Fuel
Faith is one of the most elusive words in the English language. It promises nothing yet it is a firm belief in things unseen. It almost disturbs me, we are factual people with more confidence in probability. Faith is the sideline cheerleader of the improbable at times.
Based on the definition, "believing in things unseen," I love the word.
I fear that it is overused, misused, to imply things will go your way if you have it.
Faith has changed my life by experiencing it, but I must explain it is a spiritual word. It should not be thrown around in everyday conversation by people who don't really understand it. That is too often practiced in today's society.
I suggest there is a recipe for faith. Understand it is a belief in things unseen. Know that it is a relative of hope and fueled by love. It is a form of letting go and letting God, yet it hangs around with hope.
Faith is not for beginners. It has changed my life in that I believe in what the heavens tell me. It never lets me down. I may have to be patient, but the correct outcome or circumstance presents itself time and time again because of faith.
So, I'm affected by it in knowing things will be as they are supposed to be in my life. Every experience is a teacher. Faith is the fuel to the fire of life in me.
An Apple
Logic: Looks like an apple, tastes like an apple, is an apple. A nutritional food source.
Faith: A gift in the form of an apple. Tastes divine, gifted from a living being, a tree, enhanced with flavors of life, created by the Divine for savoring and nutrition. Implanted with seeds to be planted, to keep the gift of creation going. A miracle, perfection.
Faith is a viewpoint unclouded with logic, fears or negativity. Faith enhances the bigger picture where logic minimizes it down with blunt force trauma.
Faith is opulent sensual underwear, worn for the delight of feel, the sensual experience, blessed with the knowledge of love.
Logic is tighty whiteys, pristine, practical, with no expectations nor hope of expectations.
Faith is not rose colored glasses that logic scoffs at with patronizing pointlessness of the intangible. While Faith is breathed in, embedded with love in the depths of your soul, it is not dramatic, emotive, flowers and 70's love child music. Faith is in being a part of something you live for in your heart, to the depths of your soul, a presence beside and within you. A concept, logic in it's black and white ideology, cannot comprehend nor quantify as it is invisible to its judgmental eyes.

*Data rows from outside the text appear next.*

(** * Uncertainty quantification pipeline: parameters, node evaluation, alignment

    A shallow embedding of the Python 2 sources

      - [uncertainpy/parameters.py]      (classes [Parameter], [Parameters])
      - [src/evaluateNodeFunction.py]    (function [evaluateNodeFunction])
      - [uncertainty.py]                 (class [UncertaintyEstimation])

    All three modules are Python 2 (they use the [print] statement), so
    the builtin [dict] is CPython 2.7's open-addressing hash table, whose
    iteration order is the order of its slots and not the order of
    insertion.  The external libraries (chaospy, scipy, numpy, the
    simulator) are kept symbolic or taken as an explicit environment. *)

From Stdlib Require Import List String Ascii ZArith QArith Bool Arith Lia.
Import ListNotations.
Set Warnings "-register-all".
Local Open Scope string_scope.
Local Open Scope list_scope.
Local Open Scope Z_scope.

(* ===================================================================== *)
(** ** The Python 2 runtime: exceptions, values, [str] hashing, [dict]   *)
(* ===================================================================== *)

Module Py.

(** Exceptions the modelled code can raise or let through. *)
Inductive exn : Type :=
| TypeError (msg : string)
| IndexError (msg : string)
| KeyError (key : string)
| ValueError (msg : string)
| IOError (path : string)
| AttributeError (name : string)
| SystemExit (code : Z)
| MemoryError
| External (what : string).

Inductive result (A : Type) : Type :=
| Return (a : A)
| Raise (e : exn).
Arguments Return {A} a.
Arguments Raise {A} e.

Definition bind {A B} (m : result A) (k : A -> result B) : result B :=
  match m with
  | Return a => k a
  | Raise e => Raise e
  end.

Definition is_return {A} (m : result A) : bool :=
  match m with Return _ => true | Raise _ => false end.

(** [hash(s)] of a byte string in CPython 2.7 on a 64-bit platform
    (Objects/stringobject.c, [string_hash], hash randomisation off, which
    is the default): a C [long] with two's complement wrap-around. *)
Definition LONG_BIT : Z := 64.
Definition wrap (x : Z) : Z := x mod 2 ^ LONG_BIT.
Definition to_long (x : Z) : Z :=
  if x <? 2 ^ (LONG_BIT - 1) then x else x - 2 ^ LONG_BIT.
Definition ord (c : ascii) : Z := Z.of_nat (nat_of_ascii c).

Fixpoint hash_loop (s : string) (x : Z) : Z :=
  match s with
  | EmptyString => x
  | String c s' => hash_loop s' (wrap (Z.lxor (wrap (1000003 * x)) (ord c)))
  end.

Definition string_hash (s : string) : Z :=
  match s with
  | EmptyString => 0
  | String c _ =>
      let x := hash_loop s (Z.shiftl (ord c) 7) in
      let x := to_long (Z.lxor x (Z.of_nat (String.length s))) in
      if x =? -1 then -2 else x
  end.

(** The slot table of a CPython 2.7 dict (Objects/dictobject.c).  Only
    the keys and their hashes are kept here: the order of the occupied
    slots is what iteration over the dict follows. *)
Definition PyDict_MINSIZE : Z := 8.
Definition PERTURB_SHIFT : Z := 5.

Definition slot : Type := option (Z * string).

Record PyDictObject : Type := mkDictObject {
  ma_fill : Z;
  ma_used : Z;
  ma_mask : Z;
  ma_table : list slot
}.

Definition empty_table : PyDictObject :=
  mkDictObject 0 0 (PyDict_MINSIZE - 1) (repeat None (Z.to_nat PyDict_MINSIZE)).

Definition get_slot (tbl : list slot) (i : Z) : slot :=
  nth (Z.to_nat i) tbl None.

Fixpoint set_slot (tbl : list slot) (i : nat) (e : Z * string) : list slot :=
  match tbl, i with
  | [], _ => []
  | _ :: tl, O => Some e :: tl
  | hd :: tl, S i' => hd :: set_slot tl i' e
  end.

(** The collision loop of [lookdict_string]:
    [for (perturb = hash; ; perturb >>= PERTURB_SHIFT) { i = (i << 2) + i + perturb + 1; ... }].
    [clean = true] is [insertdict_clean], which only looks for a free
    slot.  The recursion is bounded by [fuel]; the table always has a free
    slot and the probe sequence reaches every slot once [perturb] is 0. *)
Fixpoint probe (fuel : nat) (clean : bool) (tbl : list slot) (mask : Z)
  (key : string) (hash i perturb : Z) : option Z :=
  match fuel with
  | O => None
  | S fuel' =>
      let i := wrap (Z.shiftl i 2 + i + perturb + 1) in
      let ix := Z.land i mask in
      match get_slot tbl ix with
      | None => Some ix
      | Some (h, k) =>
          if negb clean && (h =? hash) && String.eqb k key then Some ix
          else probe fuel' clean tbl mask key hash i (Z.shiftr perturb PERTURB_SHIFT)
      end
  end.

Definition lookdict (clean : bool) (mp : PyDictObject) (key : string) (hash : Z)
  : option Z :=
  let uhash := wrap hash in
  let i := Z.land uhash (ma_mask mp) in
  match get_slot (ma_table mp) i with
  | None => Some i
  | Some (h, k) =>
      if negb clean && (h =? hash) && String.eqb k key then Some i
      else probe (14 + List.length (ma_table mp)) clean (ma_table mp) (ma_mask mp)
             key hash i uhash
  end.

Definition insertdict (clean : bool) (mp : PyDictObject) (key : string) (hash : Z)
  : PyDictObject :=
  match lookdict clean mp key hash with
  | None => mp
  | Some i =>
      match get_slot (ma_table mp) i with
      | Some _ => mp
      | None =>
          mkDictObject (ma_fill mp + 1) (ma_used mp + 1) (ma_mask mp)
            (set_slot (ma_table mp) (Z.to_nat i) (hash, key))
      end
  end.

(** [for (newsize = PyDict_MINSIZE; newsize <= minused && newsize > 0; newsize <<= 1);] *)
Fixpoint grow (fuel : nat) (newsize minused : Z) : Z :=
  match fuel with
  | O => newsize
  | S fuel' => if newsize <=? minused then grow fuel' (Z.shiftl newsize 1) minused
               else newsize
  end.

Fixpoint active (tbl : list slot) : list (Z * string) :=
  match tbl with
  | [] => []
  | None :: tl => active tl
  | Some e :: tl => e :: active tl
  end.

Definition dictresize (mp : PyDictObject) (minused : Z) : PyDictObject :=
  let newsize := grow 64 PyDict_MINSIZE minused in
  let fresh := mkDictObject 0 0 (newsize - 1) (repeat None (Z.to_nat newsize)) in
  fold_left (fun m e => insertdict true m (snd e) (fst e)) (active (ma_table mp)) fresh.
(** * Checkpoint lifecycle and variable remapping of mesh_tensorflow/transformer/utils.py

    A shallow embedding of the checkpoint-resolution and variable-name
    remapping functions of [utils.py], and the properties stated about them;
    then of its batch-size, text-encoding, decoding and mesh-shape functions.

    - Python [str] values are lists of characters.  Variable names and
      checkpoint file names are ASCII in TensorFlow, so [\d] is the class
      ['0'..'9'] and [.] is every character but the line feed.
    - Python [int] values are unbounded and are [Z].
    - An exception is a value of [exn]; a function that may raise returns a
      [result].
    - A [dict] is the list of its items in insertion order.
    - The file system is read through a record of functions ([storage]);
      the order in which a [set] of ints is iterated is a parameter
      ([set_iter]) of which the statements assume only that it lists the
      distinct elements.
    - An iterable is given by the paths it yields when it is drained and by
      the way it ends.
    - Functions of other modules (the vocabulary, [np.array], the layout
      functions of [mesh_tensorflow/ops.py], [tf.io.gfile]) are parameters;
      a tensor of rank one is the list of its elements. *)

From Stdlib Require Import List ZArith Lia Bool Ascii String.
From Stdlib Require Import DecimalString.
From Stdlib Require Decimal DecimalPos.
From Stdlib Require Import Sorting.Sorted Sorting.Permutation.
Import ListNotations.
(** * The task and shared-memory layer of the kernel (kernel/tasking.c)

    A shallow embedding of [kernel/tasking.c]: every C function becomes a
    computation over an explicit kernel state.  Heap objects (tasks, blockers,
    memory objects) live in typed heaps indexed by non-null pointers, a
    nullable pointer is an [option], and [scheduler_yield] is a suspension
    point at which the rest of the system may change the kernel state before
    the caller is resumed. *)

From Stdlib Require Import Ascii String.
From stdpp Require Import gmap list strings.

Local Open Scope Z_scope.

(** ** Machine integers (i686: [int], [uint], [uintptr_t], [size_t] are 32 bits) *)

Definition wrap32 (z : Z) : Z := z mod 2 ^ 32.

(** A signed [int] in two's complement. *)
Definition wrap_int (z : Z) : Z := (z + 2 ^ 31) mod 2 ^ 32 - 2 ^ 31.

(** [(Timeout)-1], the "no timeout" sentinel. *)
Definition TIMEOUT_NONE : Z := wrap32 (-1).

Global Arguments wrap32 : simpl never.
Global Arguments wrap_int : simpl never.
Global Arguments TIMEOUT_NONE : simpl never.

(** The [n] low bytes of [v], least significant first. *)
Fixpoint le_bytes (n : nat) (v : Z) : list Z :=
  match n with
  | O => []
  | S n' => (v mod 256) :: le_bytes n' (v / 256)
  end.

(** A C string as the bytes [memcpy] sees for [strlen(s) + 1]. *)
Fixpoint cstring_bytes (s : string) : list Z :=
  match s with
  | EmptyString => [0]
  | String c s' => Z.of_N (Ascii.N_of_ascii c) :: cstring_bytes s'
  end.

(** [strlcpy(dst, src, size)]: at most [size - 1] characters are kept. *)
Fixpoint strlcpy (src : string) (size : nat) : string :=
  match size, src with
  | S (S n), String c s' => String c (strlcpy s' (S n))
  | _, _ => EmptyString
  end.
(** * general-errors: GeneralError and ResultContainer

    A shallow embedding of [source/GeneralError.ts] and
    [source/ResultContainer.ts].

    TypeScript values are modelled as follows.
    - [string] is [String.string]; a string is truthy when it is not empty.
    - An optional argument or an optional property ([x?: T]) is an
      [option]; [None] is [undefined].
    - A union such as [string | GeneralError] is a sum.
    - [Map<string, string>] is a [gmap string string].
    - A plain object used as a dictionary ([Record<string, T>]) is the list
      of its own properties in the order [Object.entries] enumerates them;
      see [JsObject].
    - A [throw] is the [Throw] completion of [Completion]. *)

From Stdlib Require Import String Ascii List NArith ZArith DecimalString.
From Stdlib Require DecimalN DecimalPos Sorted.
From stdpp Require Import base option list strings gmap.

Local Open Scope string_scope.
Local Open Scope list_scope.

(** ** Strings *)

(** [Boolean(s)] for a string [s]: only the empty string is falsy. *)
Definition truthy (s : string) : bool :=
  match s with
  | EmptyString => false
  | String _ _ => true
  end.

(** [a || b] where [a] is a string and [b] an optional string. *)
Definition or_else (a : string) (b : option string) : option string :=
  if truthy a then Some a else b.

(** The line feed, ['\n']. *)
Definition LF : string := String (ascii_of_nat 10) EmptyString.

(** [Array.prototype.join] on an array of strings. *)
Fixpoint join (delimiter : string) (parts : list string) : string :=
  match parts with
  | [] => ""
  | [p] => p
  | p :: rest => p +:+ delimiter +:+ join delimiter rest
  end.

(** ** Plain objects used as dictionaries *)

Module JsObject.

(** The own enumerable string-keyed properties of an ordinary object, in
    the order of [Object.keys] and [Object.entries]: the keys that are
    array indices first, in ascending numeric order, then the other keys
    in the order they were created. The object is one that an object
    literal made: its prototype is [Object.prototype], whose accessor
    [__proto__] takes the assignments to that key. What an object
    inherits is not part of this model. *)
Definition t (V : Type) : Type := list (string * V).

(** A key is an array index when it is the canonical decimal numeral of
    an integer below [2^32 - 1]. *)
Definition array_index (k : string) : option N :=
  match NilEmpty.uint_of_string k with
  | Some d =>
      let n := N.of_uint d in
      if (NilEmpty.string_of_uint (N.to_uint n) =? k)%string
         && (n <? 4294967295)%N
      then Some n else None
  | None => None
  end.
Ltac budget_leaf :=
  repeat match goal with
         | Hq : _ /\ _ |- _ => destruct Hq
         end;
  repeat match goal with
         | Hq : _ \/ _ |- _ => destruct Hq
         end;
  rewrite ?app_nil_r; cbn [app];
  repeat (rewrite ?loads_app, ?created_app;
          cbn [loads Obs.created app Handler.update_request]);
  repeat match goal with
         | Hq : loads ?d = _ |- _ => rewrite Hq; clear Hq
         | Hq : Obs.created ?d = [] |- _ => rewrite Hq; clear Hq
         end;
  cbn [app List.length];
  (split; [lia |]);
  intros a Hin; cbn [In] in Hin;
  first
    [ contradiction
    | match goal with
      | |- exists name, In name [?n] /\ @?P name =>
          exists n; split; [left; reflexivity |];
          repeat match goal with
                 | D : _ \/ _ |- _ => destruct D
                 | D : False |- _ => destruct D
                 end;
          subst a; first [left; reflexivity | right; reflexivity]
      end ].

(** X10.  A run of the pipeline asks the decoder at most twice, always
    for the scratch file it created: for its first five seconds at the
    native rate (the duration resolver), or for its first
    TEMPO_MAX_SECONDS at TEMPO_SR with the fast resampler (the tempo
    estimator).  Nothing longer is ever decoded. *)
Theorem handler_decode_budget `{PyLib} (cfg : Handler.config) (event : dict)
    (env : Env) (t : trace) :
  (List.length (loads (snd (Handler.handler cfg event env t))) <= 2)%nat /\
  (forall a,
      In a (loads (snd (Handler.handler cfg event env t))) ->
      exists name,
        In name (Obs.created (snd (Handler.handler cfg event env t))) /\
        (a = (name, None, true, f_five, None) \/
         a = (name, Some (Handler.TEMPO_SR cfg), true,
              Handler.TEMPO_MAX_SECONDS cfg, Some "kaiser_fast"))).
Proof.
  change (post (Handler.handler cfg event) env t (fun _ d =>
    (List.length (loads d) <= 2)%nat /\
    (forall a,
        In a (loads d) ->
        exists name,
          In name (Obs.created d) /\
          (a = (name, None, true, f_five, None) \/
           a = (name, Some (Handler.TEMPO_SR cfg), true,
                Handler.TEMPO_MAX_SECONDS cfg, Some "kaiser_fast"))))).
  unfold Handler.handler, Handler.handler_with.
  destruct (negb _ || negb _).
  - apply post_ret. split; [cbn; lia | intros a []].
  - generalize (get_or_none "bucket" event) (get_or_none "file_id" event)
      (get_or_none "key" event).
    intros bucket file_id key.
    pipeline_walk ltac:(post_known fast_duration_loads)
                  ltac:(post_known bounded_tempo_loads)
                  ltac:(solve [budget_leaf]).
Qed.

Lemma handler_decode_budget_witness :
  exists name,
    In name
       (Obs.created
          (snd (Handler.handler (H := Demo.lib) Handler.default_config
                  Demo.event_with_id Demo.env_ok []))) /\
    (("/tmp/tmpabc.wav", Some 22050%Z, true, f_thirty, Some "kaiser_fast")
       = (name, None, true, f_five, None) \/
     ("/tmp/tmpabc.wav", Some 22050%Z, true, f_thirty, Some "kaiser_fast")
       = (name, Some (Handler.TEMPO_SR Handler.default_config), true,
          Handler.TEMPO_MAX_SECONDS Handler.default_config,
          Some "kaiser_fast")).
Proof.
  apply (proj2 (@handler_decode_budget Demo.lib Handler.default_config
                  Demo.event_with_id Demo.env_ok [])).
  vm_compute. left. reflexivity.
Defined.

(* ===================================================================== *)
(** * The record writers of the API *)
(* ===================================================================== *)

Lemma uuid_requests_one (r : outcome string) :
  Obs.uuid_requests [Ev Uuid4Str r] = 1%nat.
Proof. reflexivity. Qed.

(** Case analysis on the statements about a result and a history. *)
Ltac outcome_cases :=
  repeat match goal with
         | |- _ /\ _ => split
         | |- _ <-> _ => split
         | |- forall _, _ => intro
         | D : _ /\ _ |- _ => destruct D
         | D : exists _, _ |- _ => destruct D
         | D : _ \/ _ |- _ => destruct D
         | D : False |- _ => destruct D
         | D : Ok _ = Ok _ |- _ => inversion D; subst; clear D
         | D : Some _ = Some _ |- _ => inversion D; subst; clear D
         | D : (_, _) = (_, _) |- _ => inversion D; subst; clear D
         | D : _ :: _ = _ :: _ |- _ => inversion D; subst; clear D
         | D : String.eqb ?s EmptyString = true |- _ =>
             apply String.eqb_eq in D; subst s
         | D : String.eqb ?s ?s = false |- _ =>
             rewrite String.eqb_refl in D; discriminate D
         end;
  subst;
  try congruence; try reflexivity; try lia;
  try (do 2 eexists; split; [reflexivity | assumption]).

(** X11.  [save_metadata] puts at most one item.  It returns the item
    exactly when the put went through, [None] when the put raised a
    [ClientError] (which it never lets out), and the item has the five
    attributes of a new record, with the caller's file name and key.  A
    non-empty [file_id] is used as it is, without asking for a new
    identifier; an absent or empty one is replaced by a fresh one. *)
Theorem save_metadata_outcome `{PyLib} (filename s3_key : string)
    (duration tempo : pyval) (file_id : option string)
    (env : Env) (t : trace) :
  let r := fst (DbDynamo.save_metadata filename s3_key duration tempo file_id
                  env t) in
  let d := snd (DbDynamo.save_metadata filename s3_key duration tempo file_id
                  env t) in
  (List.length (put_items d) <= 1)%nat /\
  updates d = [] /\
  (forall item, r = Ok (Some item) <-> put_items d = [(item, None)]) /\
  (r = Ok None <->
   exists item e, put_items d = [(item, Some e)] /\ is_client_error e = true) /\
  (forall item o, In (item, o) (put_items d) ->
     dict_keys item = ["file_id"; "filename"; "s3_key"; "duration"; "tempo"] /\
     dict_get "filename" item = Some (VStr filename) /\
     dict_get "s3_key" item = Some (VStr s3_key) /\
     (duration = VNone -> dict_get "duration" item = Some (VDecimal "0")) /\
     (tempo = VNone -> dict_get "tempo" item = Some (VDecimal "0")) /\
     dict_get "analyzed_at" item = None) /\
  (forall s, file_id = Some s -> s <> "" ->
     Obs.uuid_requests d = 0%nat /\
     forall item o, In (item, o) (put_items d) ->
       dict_get "file_id" item = Some (VStr s)) /\
  (file_id = None \/ file_id = Some "" -> Obs.uuid_requests d = 1%nat).
Proof.
  cbv zeta.
  change (post (DbDynamo.save_metadata filename s3_key duration tempo file_id)
            env t (fun r d =>
    (List.length (put_items d) <= 1)%nat /\
    updates d = [] /\
    (forall item, r = Ok (Some item) <-> put_items d = [(item, None)]) /\
    (r = Ok None <->
     exists item e,
       put_items d = [(item, Some e)] /\ is_client_error e = true) /\
    (forall item o, In (item, o) (put_items d) ->
       dict_keys item = ["file_id"; "filename"; "s3_key"; "duration"; "tempo"] /\
       dict_get "filename" item = Some (VStr filename) /\
       dict_get "s3_key" item = Some (VStr s3_key) /\
       (duration = VNone -> dict_get "duration" item = Some (VDecimal "0")) /\
       (tempo = VNone -> dict_get "tempo" item = Some (VDecimal "0")) /\
       dict_get "analyzed_at" item = None) /\
    (forall s, file_id = Some s -> s <> "" ->
       Obs.uuid_requests d = 0%nat /\
       forall item o, In (item, o) (put_items d) ->
         dict_get "file_id" item = Some (VStr s)) /\
    (file_id = None \/ file_id = Some "" -> Obs.uuid_requests d = 1%nat))).
  unfold DbDynamo.save_metadata, DbDynamo.file_id_or_new, try_except_client.
  post_steps;
    cbn [put_items updates Obs.uuid_requests app error_of List.length In
         DbDynamo.clean_items map dict_keys fst dict_get String.eqb Ascii.eqb
         Bool.eqb DbDynamo._clean_ddb];
    outcome_cases.
Qed.

(** X12.  [update_metadata] with an empty [file_id] or no field answers
    with its error value and asks nothing of the table.  Otherwise it
    makes exactly one [update_item] request, for the key of that
    [file_id], never a put; a [ClientError] of the request comes back as
    an error value and is not raised, any other exception is raised
    unchanged. *)
Theorem update_metadata_outcome `{PyLib} (file_id : string) (fields : dict)
    (env : Env) (t : trace) :
  let r := fst (DbDynamo.update_metadata file_id fields env t) in
  let d := snd (DbDynamo.update_metadata file_id fields env t) in
  put_items d = [] /\
  (file_id = "" \/ fields = [] ->
   r = Ok (VDict [("error", VStr "Missing file_id or update fields")]) /\
   d = []) /\
  (file_id <> "" -> fields <> [] ->
   exists u n v o,
     updates d = [(([("file_id", VStr file_id)], u, n, v), o)] /\
     match o with
     | None => exists attrs, r = Ok attrs
     | Some e =>
         if is_client_error e
         then r = Ok (VDict [("error", VStr (exc_str e))])
         else r = Raise e
     end).
Proof.
  cbv zeta.
  change (post (DbDynamo.update_metadata file_id fields) env t (fun r d =>
    put_items d = [] /\
    (file_id = "" \/ fields = [] ->
     r = Ok (VDict [("error", VStr "Missing file_id or update fields")]) /\
     d = []) /\
    (file_id <> "" -> fields <> [] ->
     exists u n v o,
       updates d = [(([("file_id", VStr file_id)], u, n, v), o)] /\
       match o with
       | None => exists attrs, r = Ok attrs
       | Some e =>
           if is_client_error e
           then r = Ok (VDict [("error", VStr (exc_str e))])
           else r = Raise e
       end))).
  unfold DbDynamo.update_metadata, try_except_client.
  destruct (String.eqb file_id "") eqn:Eid;
    [| destruct fields as [| kv fields] ]; cbn [orb DbDynamo.dict_is_empty].
  - apply String.eqb_eq in Eid. subst file_id.
    apply post_ret. repeat split; intros; congruence.
  - apply post_ret. repeat split; intros; congruence.
  - post_steps; cbn [put_items updates app error_of];
      (split; [reflexivity |]);
      (split; [intros [-> | D]; [now rewrite String.eqb_refl in Eid
                                | discriminate D] |]);
      intros _ _; do 4 eexists; (split; [reflexivity |]);
      cbn beta iota;
      repeat match goal with
             | E : is_client_error _ = _ |- _ => rewrite E
             end;
      eauto.
Qed.

(** X13.  In a request of [update_metadata], every field the caller
    gave is reachable through its placeholders: [#k] names the
    attribute [k], and [:k] holds the cleaned value of the field. *)
Theorem update_metadata_placeholders `{PyLib} (file_id : string)
    (fields : dict) (env : Env) (t : trace)
    (k : dict) (u : string) (n v : dict) (o : option exc)
    (a : string) (x : pyval) :
  In ((k, u, n, v), o)
     (updates (snd (DbDynamo.update_metadata file_id fields env t))) ->
  dict_get a fields = Some x ->
  dict_get ("#" ++ a) n = Some (VStr a) /\
  dict_get (":" ++ a) v = Some (DbDynamo._clean_ddb x).
Proof.
  intros Hin G.
  pose proof (update_metadata_requests file_id fields env t) as P.
  unfold post in P. destruct P as (_ & I).
  destruct (I k u n v o Hin) as (_ & -> & ->).
  split.
  - apply names_lookup. rewrite clean_items_keys.
    eapply dict_get_some_keys, G.
  - rewrite values_lookup, clean_items_get, G. reflexivity.
Qed.

Lemma update_metadata_placeholders_witness :
  dict_get "#tempo" [("#tempo", VStr "tempo"); ("#tags", VStr "tags")]
    = Some (VStr "tempo") /\
  dict_get ":tempo"
    [(":tempo", VDecimal "1.5"); (":tags", VList [VDecimal "1.5"])]
    = Some (DbDynamo._clean_ddb (H := Demo.lib) (VFloat f_thirty)).
Proof.
  apply (@update_metadata_placeholders Demo.lib "fid-1"
           [("tempo", VFloat f_thirty); ("tags", VList [VFloat f_five])]
           Demo.env_ok []
           [("file_id", VStr "fid-1")] "SET #tempo = :tempo, #tags = :tags"
           _ _ None "tempo" (VFloat f_thirty)).
  - vm_compute. left. reflexivity.
  - reflexivity.
Defined.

Logic: It's just a damn apple, give it a rest.
Faith: Want a bite?
Reborn
The day they laid their hands on me in prayer was the day everything changed. I was the person nobody liked. A child with temper tantrums. ADHD. Yet a heart so sweet that every calm encounter leaves you with a smile. I was that girl.
Then I was healed. Not of the ADHD. I was healed of a secret that scarred my heart. A secret not even I remember. And then everything changed. No more tantrums. And kind approval from my peers.
I started reading the Bible. And attended church activities twice a week. I started singing on the worship team. And then I joined TBQ.
TBQ was something this church did every year. It stood for Teen Bible Quiz. Students memorize passages of scripture and are quizzed on it during meets. They give names mentioned in the text and recite verses to answer questions. This was my first year at this church. The Rabbi's second son asked me to join. Several times. I finally sat in for one practice and decided to join. I and my sister.
That was the year. I started writing songs about the Lord, growing closer to Him in Love each day. I began to experience the love He has for me. I began to feel His love. Simply put, I fell in love. I fell in love with God.
Then, I received great confirmation in school and in my faith. My entire class hailed me as a genius. Students acknowledged me as the nicest, happiest person in school. People at church told me my heart was pure. One person said he looked up at me when I was worshipping and saw only purity. Just purity.
Then came the prophecy. A man and a woman of God was praying over the team members of TBQ after service. I saw them. And walked up to them.
I stared at him. He looked at me. After a few moments, He laid his hand on me and prayed over me. They prayed blessings over us. They prayed for wisdom, and strength, and boldness.
And after they finished and the group walked away, he put his arms around me, embraced me, and prayed a special prayer over me. He prayed over my heart. He declared that although God would let me fall, he would pick me back up and make me stronger. And He would make me into a woman of God.
And now, here I am. A woman of God having fallen and been raised again. Living in the knowledge that Jesus died to set me free, so I can be reconciled unto Him.